# Instructions to follow
Wherever "specialize" appears in a line of the listing, that line should be returned.
** Provided data follows **
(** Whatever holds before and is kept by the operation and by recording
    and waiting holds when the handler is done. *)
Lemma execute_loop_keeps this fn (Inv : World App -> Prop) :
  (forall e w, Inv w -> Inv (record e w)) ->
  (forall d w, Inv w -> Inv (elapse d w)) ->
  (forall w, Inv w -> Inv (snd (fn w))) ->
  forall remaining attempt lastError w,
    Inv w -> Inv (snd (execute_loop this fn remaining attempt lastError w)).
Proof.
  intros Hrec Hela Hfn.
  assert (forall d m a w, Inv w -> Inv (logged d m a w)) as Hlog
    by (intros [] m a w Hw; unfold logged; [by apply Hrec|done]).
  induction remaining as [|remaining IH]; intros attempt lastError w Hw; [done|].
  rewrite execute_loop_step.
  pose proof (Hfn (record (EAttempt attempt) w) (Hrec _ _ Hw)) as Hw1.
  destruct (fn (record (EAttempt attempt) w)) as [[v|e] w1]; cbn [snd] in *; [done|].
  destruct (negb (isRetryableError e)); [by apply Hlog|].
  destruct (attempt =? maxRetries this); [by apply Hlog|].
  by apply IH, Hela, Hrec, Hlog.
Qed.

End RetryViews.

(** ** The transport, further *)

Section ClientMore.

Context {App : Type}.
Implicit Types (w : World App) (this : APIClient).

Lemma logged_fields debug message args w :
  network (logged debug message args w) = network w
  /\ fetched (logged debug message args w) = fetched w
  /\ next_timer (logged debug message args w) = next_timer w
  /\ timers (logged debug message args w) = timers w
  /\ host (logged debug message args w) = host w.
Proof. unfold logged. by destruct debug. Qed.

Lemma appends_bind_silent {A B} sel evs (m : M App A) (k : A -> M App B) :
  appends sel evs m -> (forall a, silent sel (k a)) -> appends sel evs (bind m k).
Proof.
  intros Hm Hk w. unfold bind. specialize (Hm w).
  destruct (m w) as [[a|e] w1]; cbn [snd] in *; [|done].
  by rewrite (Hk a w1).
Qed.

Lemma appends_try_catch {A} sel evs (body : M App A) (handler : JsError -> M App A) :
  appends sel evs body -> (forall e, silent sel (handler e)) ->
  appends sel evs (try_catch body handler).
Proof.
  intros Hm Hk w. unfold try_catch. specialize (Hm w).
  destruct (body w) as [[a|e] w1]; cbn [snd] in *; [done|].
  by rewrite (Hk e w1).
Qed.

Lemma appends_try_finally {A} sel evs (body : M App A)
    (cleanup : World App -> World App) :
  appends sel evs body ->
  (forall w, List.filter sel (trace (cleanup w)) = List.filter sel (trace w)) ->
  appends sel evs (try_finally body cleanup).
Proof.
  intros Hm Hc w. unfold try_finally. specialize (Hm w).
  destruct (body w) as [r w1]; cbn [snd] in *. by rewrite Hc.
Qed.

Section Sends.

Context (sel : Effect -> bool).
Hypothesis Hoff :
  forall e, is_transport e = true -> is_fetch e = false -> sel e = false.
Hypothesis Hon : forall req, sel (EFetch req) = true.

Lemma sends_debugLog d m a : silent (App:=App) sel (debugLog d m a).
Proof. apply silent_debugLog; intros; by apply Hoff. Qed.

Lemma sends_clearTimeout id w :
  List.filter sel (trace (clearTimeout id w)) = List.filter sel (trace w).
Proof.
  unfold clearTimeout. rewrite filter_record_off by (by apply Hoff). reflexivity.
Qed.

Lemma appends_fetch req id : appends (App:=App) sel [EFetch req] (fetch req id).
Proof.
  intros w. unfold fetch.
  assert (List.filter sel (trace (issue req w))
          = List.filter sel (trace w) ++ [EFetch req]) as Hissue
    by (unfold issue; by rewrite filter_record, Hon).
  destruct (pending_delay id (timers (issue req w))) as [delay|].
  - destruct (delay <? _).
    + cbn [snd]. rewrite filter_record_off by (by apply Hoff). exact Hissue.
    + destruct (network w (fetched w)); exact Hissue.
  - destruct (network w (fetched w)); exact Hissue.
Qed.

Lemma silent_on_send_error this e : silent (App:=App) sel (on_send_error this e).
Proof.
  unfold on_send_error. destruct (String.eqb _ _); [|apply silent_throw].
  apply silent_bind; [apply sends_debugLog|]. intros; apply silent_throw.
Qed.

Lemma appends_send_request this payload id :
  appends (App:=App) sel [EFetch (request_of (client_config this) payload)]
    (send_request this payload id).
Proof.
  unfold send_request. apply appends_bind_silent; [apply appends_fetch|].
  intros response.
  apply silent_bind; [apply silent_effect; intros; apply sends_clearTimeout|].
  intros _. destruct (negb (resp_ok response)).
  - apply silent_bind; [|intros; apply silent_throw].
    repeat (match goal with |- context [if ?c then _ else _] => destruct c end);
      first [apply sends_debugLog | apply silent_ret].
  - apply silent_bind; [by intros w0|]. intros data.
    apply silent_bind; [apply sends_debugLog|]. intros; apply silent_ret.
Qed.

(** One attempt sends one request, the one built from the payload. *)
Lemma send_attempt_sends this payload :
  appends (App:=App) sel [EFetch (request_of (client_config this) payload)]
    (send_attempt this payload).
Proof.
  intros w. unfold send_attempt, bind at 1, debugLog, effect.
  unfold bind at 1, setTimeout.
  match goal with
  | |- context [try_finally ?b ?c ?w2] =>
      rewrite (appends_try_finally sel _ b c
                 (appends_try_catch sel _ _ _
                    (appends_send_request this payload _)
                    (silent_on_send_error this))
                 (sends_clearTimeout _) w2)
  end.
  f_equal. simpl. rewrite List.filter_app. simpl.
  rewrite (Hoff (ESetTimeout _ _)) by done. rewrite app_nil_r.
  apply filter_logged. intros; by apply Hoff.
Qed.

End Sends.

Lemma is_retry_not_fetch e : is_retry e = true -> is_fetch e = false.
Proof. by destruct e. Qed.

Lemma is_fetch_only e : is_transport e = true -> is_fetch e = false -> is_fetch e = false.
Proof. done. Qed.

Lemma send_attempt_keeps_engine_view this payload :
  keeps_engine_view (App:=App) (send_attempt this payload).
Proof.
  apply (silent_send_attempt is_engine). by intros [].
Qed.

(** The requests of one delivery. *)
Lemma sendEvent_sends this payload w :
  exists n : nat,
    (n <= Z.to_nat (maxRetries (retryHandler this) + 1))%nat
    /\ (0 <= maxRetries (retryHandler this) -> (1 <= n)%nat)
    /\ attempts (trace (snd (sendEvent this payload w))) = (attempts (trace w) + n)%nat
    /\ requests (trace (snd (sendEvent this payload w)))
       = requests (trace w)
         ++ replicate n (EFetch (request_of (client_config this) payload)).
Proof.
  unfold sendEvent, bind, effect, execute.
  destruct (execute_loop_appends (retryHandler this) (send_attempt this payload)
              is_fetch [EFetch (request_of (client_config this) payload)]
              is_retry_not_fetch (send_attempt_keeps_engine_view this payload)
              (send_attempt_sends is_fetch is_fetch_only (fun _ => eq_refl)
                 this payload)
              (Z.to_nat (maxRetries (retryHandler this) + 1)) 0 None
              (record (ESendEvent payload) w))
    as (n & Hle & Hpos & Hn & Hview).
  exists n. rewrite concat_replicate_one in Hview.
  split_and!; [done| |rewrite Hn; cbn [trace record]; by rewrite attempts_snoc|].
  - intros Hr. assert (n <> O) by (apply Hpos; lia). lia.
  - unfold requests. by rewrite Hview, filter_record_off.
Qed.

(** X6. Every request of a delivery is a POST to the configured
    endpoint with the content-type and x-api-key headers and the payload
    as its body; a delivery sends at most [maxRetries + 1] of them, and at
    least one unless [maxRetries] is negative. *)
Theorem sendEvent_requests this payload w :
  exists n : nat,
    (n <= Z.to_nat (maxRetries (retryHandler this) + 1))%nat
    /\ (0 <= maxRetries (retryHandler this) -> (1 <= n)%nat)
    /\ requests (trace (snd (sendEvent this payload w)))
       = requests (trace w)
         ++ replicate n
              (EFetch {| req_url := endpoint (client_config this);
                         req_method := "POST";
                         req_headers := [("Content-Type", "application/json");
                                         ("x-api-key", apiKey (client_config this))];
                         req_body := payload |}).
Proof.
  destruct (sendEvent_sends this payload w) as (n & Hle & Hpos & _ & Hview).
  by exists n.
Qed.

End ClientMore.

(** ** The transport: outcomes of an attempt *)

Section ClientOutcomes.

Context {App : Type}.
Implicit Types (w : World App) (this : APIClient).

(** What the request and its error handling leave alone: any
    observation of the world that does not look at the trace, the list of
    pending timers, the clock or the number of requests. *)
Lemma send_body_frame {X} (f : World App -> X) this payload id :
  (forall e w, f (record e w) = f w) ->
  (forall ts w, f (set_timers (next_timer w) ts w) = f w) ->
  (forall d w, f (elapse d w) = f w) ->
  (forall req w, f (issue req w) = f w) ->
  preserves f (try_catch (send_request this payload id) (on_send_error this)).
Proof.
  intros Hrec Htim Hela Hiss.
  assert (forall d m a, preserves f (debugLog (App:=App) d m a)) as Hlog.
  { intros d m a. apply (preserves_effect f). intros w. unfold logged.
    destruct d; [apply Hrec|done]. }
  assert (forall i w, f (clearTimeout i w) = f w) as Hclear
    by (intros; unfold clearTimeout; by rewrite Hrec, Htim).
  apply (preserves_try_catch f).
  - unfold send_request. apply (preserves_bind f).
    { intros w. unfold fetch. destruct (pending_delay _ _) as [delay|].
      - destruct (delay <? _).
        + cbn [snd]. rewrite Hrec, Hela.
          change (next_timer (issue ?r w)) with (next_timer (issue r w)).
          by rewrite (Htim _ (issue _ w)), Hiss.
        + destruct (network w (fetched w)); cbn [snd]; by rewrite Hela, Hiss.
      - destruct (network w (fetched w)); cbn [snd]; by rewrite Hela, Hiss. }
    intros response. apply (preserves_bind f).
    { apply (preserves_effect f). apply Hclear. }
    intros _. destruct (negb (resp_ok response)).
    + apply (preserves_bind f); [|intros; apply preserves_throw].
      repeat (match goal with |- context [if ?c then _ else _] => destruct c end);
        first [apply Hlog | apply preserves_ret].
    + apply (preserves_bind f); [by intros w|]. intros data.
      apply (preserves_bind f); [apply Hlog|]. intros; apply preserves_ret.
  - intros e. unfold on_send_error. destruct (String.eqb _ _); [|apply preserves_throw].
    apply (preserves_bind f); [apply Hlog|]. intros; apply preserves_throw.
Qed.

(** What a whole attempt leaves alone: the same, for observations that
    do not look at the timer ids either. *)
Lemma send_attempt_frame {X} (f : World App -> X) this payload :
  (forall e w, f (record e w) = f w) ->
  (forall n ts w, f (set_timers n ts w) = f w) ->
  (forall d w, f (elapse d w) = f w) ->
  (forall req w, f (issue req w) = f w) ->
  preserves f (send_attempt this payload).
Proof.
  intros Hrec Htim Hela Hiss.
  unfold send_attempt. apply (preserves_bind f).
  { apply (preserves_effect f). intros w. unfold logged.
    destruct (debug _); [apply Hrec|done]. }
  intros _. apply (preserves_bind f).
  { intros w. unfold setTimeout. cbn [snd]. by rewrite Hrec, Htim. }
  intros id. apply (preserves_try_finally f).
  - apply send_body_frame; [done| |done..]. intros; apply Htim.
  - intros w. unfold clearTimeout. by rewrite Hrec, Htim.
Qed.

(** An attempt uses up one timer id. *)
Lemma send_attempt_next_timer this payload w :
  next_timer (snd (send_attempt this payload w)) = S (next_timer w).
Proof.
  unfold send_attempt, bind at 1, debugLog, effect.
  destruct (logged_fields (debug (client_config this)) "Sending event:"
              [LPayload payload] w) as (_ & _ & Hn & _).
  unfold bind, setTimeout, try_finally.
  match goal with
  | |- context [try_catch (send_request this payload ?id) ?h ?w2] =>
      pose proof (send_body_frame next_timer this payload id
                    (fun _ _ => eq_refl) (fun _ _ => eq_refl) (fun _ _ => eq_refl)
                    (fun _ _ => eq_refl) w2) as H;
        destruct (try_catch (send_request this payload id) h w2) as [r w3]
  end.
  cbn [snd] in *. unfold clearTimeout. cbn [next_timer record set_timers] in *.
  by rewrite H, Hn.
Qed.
** End of Provided data **
# Written response
  intros Hm Hk w. unfold bind. specialize (Hm w).
  intros Hm Hk w. unfold try_catch. specialize (Hm w).
  intros Hm Hc w. unfold try_finally. specialize (Hm w).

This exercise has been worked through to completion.